== AVAILABLE DATA ==

(** A directory that the process opened, with the second reference to its inode
    that [open] takes for it, stays open when the process ends. *)
Lemma exit_leaks_directory s f d :
  pd_ok (machine s) (pagedir s) → owns_frames (machine s) (pagedir s) → pagedir s ≠ init_page_dir → PHYS_BASE ≤ init_page_dir < 2 ^ 32 →
  closable (fsys s) (process_files s) → f ∈ file_list s → dirs (fsys s) !! dir_temp f = Some d →
  ∃ s', thread_exit init_page_dir s = Ok (tt, s') ∧ file_list s' = [] ∧ dirs (fsys s') !! dir_temp f = Some d.
Proof.
  intros Hok Hown Hne Hinit Hcl _ Hd.
  assert (Hwp : wp (thread_exit init_page_dir) s (λ _ s', file_list s' = [] ∧ dirs (fsys s') !! dir_temp f = Some d)).
  { apply wp_thread_exit; [done..|]. intros F' m' [_ _ _ (_ & _ & E & _)] _ _ _. split; [done|]. cbn. by rewrite E. }
  apply wp_ok in Hwp as ([] & s' & E & H). exists s'. split; [exact E|exact H].
Qed.
End ending.

(** ** Witness: a process with one open file *)
Definition ex_exit : proc := Proc ex_fs ex_mmu ex_pd 0 [FileInfo 2 93 0] 3 0 (chars "echo") [].

Lemma ex_closable : closable ex_fs [93].
Proof.
  assert (Hall : map_Forall (λ p i, refs ex_fs [93] p ≤ open_cnt i ∧ open_cnt i < 2 ^ 31 ∧ denials ex_fs [93] p ≤ deny_write_cnt i ∧
    deny_write_cnt i - denials ex_fs [93] p ≤ open_cnt i - refs ex_fs [93] p) (inodes ex_fs)).
  { apply (bool_decide_unpack _). vm_compute. exact I. }
  split.
  - apply NoDup_singleton.
  - intros f ->%list_elem_of_singleton. split; [discriminate|].
    assert (Hx : files ex_fs !! 93 = Some (File 92 0 false)) by (vm_compute; reflexivity).
    assert (Hi : removed <$> inodes ex_fs !! 92 = Some false) by (vm_compute; reflexivity).
    apply fmap_Some in Hi as (i & Hi & Hr). exists (File 92 0 false), i. split_and!; [exact Hx|discriminate|exact Hi|by rewrite Hr].
  - intros p i Hi. destruct (Hall p i Hi) as (H1 & H2 & _). split; [exact H1|exact H2].
  - intros p i Hi. destruct (Hall p i Hi) as (_ & _ & H3). exact H3.
Qed.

===

*TO DO*
Only one stretch of the entries above is wanted: the lines from the one containing "pd_ok (machine s)" through the one containing "assert (Hwp : wp". Please reproduce it exactly.

*RESPONSE AREA*
  pd_ok (machine s) (pagedir s) → owns_frames (machine s) (pagedir s) → pagedir s ≠ init_page_dir → PHYS_BASE ≤ init_page_dir < 2 ^ 32 →
  closable (fsys s) (process_files s) → f ∈ file_list s → dirs (fsys s) !! dir_temp f = Some d →
  ∃ s', thread_exit init_page_dir s = Ok (tt, s') ∧ file_list s' = [] ∧ dirs (fsys s') !! dir_temp f = Some d.
Proof.
  intros Hok Hown Hne Hinit Hcl _ Hd.
  assert (Hwp : wp (thread_exit init_page_dir) s (λ _ s', file_list s' = [] ∧ dirs (fsys s') !! dir_temp f = Some d)).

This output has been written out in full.